A holistic ecosystem approach to AI

An ecosystem approach to the standardization of artificial intelligence can accelerate innovation and address societal concerns

Historically, IT systems and their governing standards were based on well understood environments. Early approaches emphasized performance for a specific problem definition. For instance, going back a few decades, the communications world was focused on how quickly to get a bit of data from point A to point B. Understandably, the main aim was to overcome the technical challenges of transmission to achieve a target bandwidth.

Robot and human hand touching
Ethical and societal considerations are incorporated across the entire programme of JTC 1/SC 42 work

The need for an ecosystem perspective

As technical capability advanced and IT became ubiquitous, other considerations started to play a more prominent role such as the relative cost of a particular approach and its sustainability (environmental footprint and cost of operation). More recently, factors such as the security of the system, privacy and trustworthiness have become a commonplace topic of discussion and play an increasingly important role in defining requirements around emerging IT technologies.

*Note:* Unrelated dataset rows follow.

Lemma Enhanced_OnData_liquidates (qc : Platform) (data : Slice) (self : Self)
    (b s close : Q) :
  IsWarmingUp qc = false ->
  data (symbol self) = Some close ->
  IsRangeBound qc self = Ok true ->
  buyLine self = Some b -> sellLine self = Some s ->
  IsExcessiveDrawdown qc self = Ok true
  \/ (IsExcessiveDrawdown qc self = Ok false /\ IsVolatilityHigh qc = true) ->
  exists self' plots,
    OnData qc data self = Ok (tt, self')
    /\ openBuyLots self' = 0 /\ openSellLots self' = 0
    /\ sent self' = sent self ++ plots ++ [Liquidate]
    /\ tick_plots plots.
Proof.
  intros Hw Hd Hrb Hb Hs Hrisk.
  destruct (Enhanced_UpdateRangeLevels_returns qc self)
    as [s1 [plots [Hu [Hsent [Hplots [Hsym [Hmax Hlines]]]]]]].
  destruct (Hlines b s Hb Hs) as [b' [s' [Hb' Hs']]].
  unfold OnData, Py.bind, Py.get, Py.call, Py.lift, Close, ContainsKey.
  rewrite Hw, Hd. simpl. rewrite Hrb. cbn [negb]. rewrite Hu.
  cbv beta iota. rewrite Hb', Hs', Hsym, Hd. cbv beta iota.
  rewrite (Enhanced_IsExcessiveDrawdown_frame qc self s1 Hmax).
  assert (E : exists d, IsExcessiveDrawdown qc self = Ok d
                        /\ d || IsVolatilityHigh qc = true).
  { destruct Hrisk as [H | [H Hv]]; eexists; (split; [exact H |]);
      [reflexivity | now rewrite Hv]. }
  destruct E as [d [-> ->]].
  unfold LiquidatePositions, send, Py.bind, Py.modify.
  eexists. exists plots. split; [reflexivity |]. reduce_fields.
  split; [reflexivity |]. split; [reflexivity |].
  rewrite Hsent, <- app_assoc. split; [reflexivity | exact Hplots].
Qed.

Lemma Enhanced_OnData_zero_value (qc : Platform) (data : Slice) (self : Self)
    (b s close : Q) :
  TotalPortfolioValue (portfolio qc) == 0 ->
  IsWarmingUp qc = false ->
  data (symbol self) = Some close ->
  IsRangeBound qc self = Ok true ->
  buyLine self = Some b -> sellLine self = Some s ->
  OnData qc data self = Raise ZeroDivisionError.
Proof.
  intros Hz Hw Hd Hrb Hb Hs.
  destruct (Enhanced_UpdateRangeLevels_returns qc self)
    as [s1 [plots [Hu [Hsent [Hplots [Hsym [Hmax Hlines]]]]]]].
  destruct (Hlines b s Hb Hs) as [b' [s' [Hb' Hs']]].
  unfold OnData, Py.bind, Py.get, Py.call, Py.lift, Close, ContainsKey.
  rewrite Hw, Hd. simpl. rewrite Hrb. cbn [negb]. rewrite Hu.
  cbv beta iota. rewrite Hb', Hs', Hsym, Hd. cbv beta iota.
  unfold IsExcessiveDrawdown. now rewrite (div_zero _ _ Hz).
Qed.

The digital transformation of industries has further changed the landscape for IT standardization. For instance:

  • Emerging non-technical requirements such as ethical and societal considerations and the ability to design trustworthy systems are key aspects
  • Stakeholder diversity has increased considerably (eg. regulatory, social scientists, etc.)
  • Early engagement by the various stakeholders has become the norm
  • The use cases for IT have dramatically increased
  • Understanding uses, proving business cases and developing standards are now concurrent
  • The ‘data ecosystem’ is as important as hardware, software and operational technologies
  • Maintainability of the solution and portability into other uses cases, within or across domains, has become top of mind for architects, technologists, etc. and increasingly part of the business planning for adoption of new IT
  • Integration of a solution within larger technology deployments has become essential

A new approach to standardization

Not only has IT become ubiquitous, the way we have come to rely on technology and its presence in our daily lives has changed. Whether it’s at work or at home, IT is ever present in our daily lives. Most of us check our smartphones when we wake up and before going to sleep. We carry them around all day with us and have come to rely on their capabilities for everything from shopping to making a dinner reservation. At work, we are interacting with IT systems on a constant basis. Virtually every sector of the economy has been leveraging the innovations that IT is bringing and continues to digitalize.

While these innovations have increased efficiency throughout society, they also come with concerns that need to be addressed as highlighted above.

Standards play an important role in enabling technology adoption by eliminating barriers. Thus, it stands to reason that technology standardization can no longer only focus on the technical requirements and needs to concurrently consider implications and context of use. Furthermore, in the way that standardization provided an open forum to address technical challenges and came up with innovative solutions to address them, it can do the same for considerations such as ethical and societal concerns.  

SC 42 and the holistic AI ecosystem

What is needed is a framework that:  

  • Takes into account the context of use of the technology by looking at both technology capability and non-technical requirements, such as business requirements, regulatory and policy requirements, application domain needs, and ethical and societal concerns
  • Translates the above into technical requirements
  • Builds foundational standards that communities can build upon, such as terminology, use cases, application guidance and reference architectures
  • Links technology innovation communities such as proprietary implementations, research, SDOs and open source communities

The work of SC 42 addresses all these points. SC 42 is the focal point and proponent for the joint programme between ISO and IEC for IT Standardization, AI and Big Data work (ISO/IEC JTC 1/SC 42). In addition, it provides guidance to other JTC 1, IEC and ISO committees looking at applications of these technologies.

The ecosystem approach allows the assimilation of requirements from a variety of sources that include application domain, regulatory, societal, ethical and business considerations. While SC 42 produces ‘horizontal’ standards, it considers application domains and a broad collection of use cases to achieve this. Moreover, its deliverables provide the foundation for other AI and Big Data work to build on. The current programme of work is organized into a number of groups that include:

  • foundational AI standardization
  • big data
  • AI trustworthiness
  • use cases and applications
  • computational approaches and computational characteristics of AI systems
  • governance implications of AI
  • AI management systems
  • AI systems engineering

Topics like ethical and societal considerations are incorporated across the entire programme of work and topics like lifecycle are given consideration from a variety of perspectives in different groups.

The ecosystem approach extends to external collaboration. To-date, SC 42 has over 25 liaison partnerships and growing. The work also enables other SDOs, open source communities and R&D organizations to build on it, resulting in accelerated technology adoption.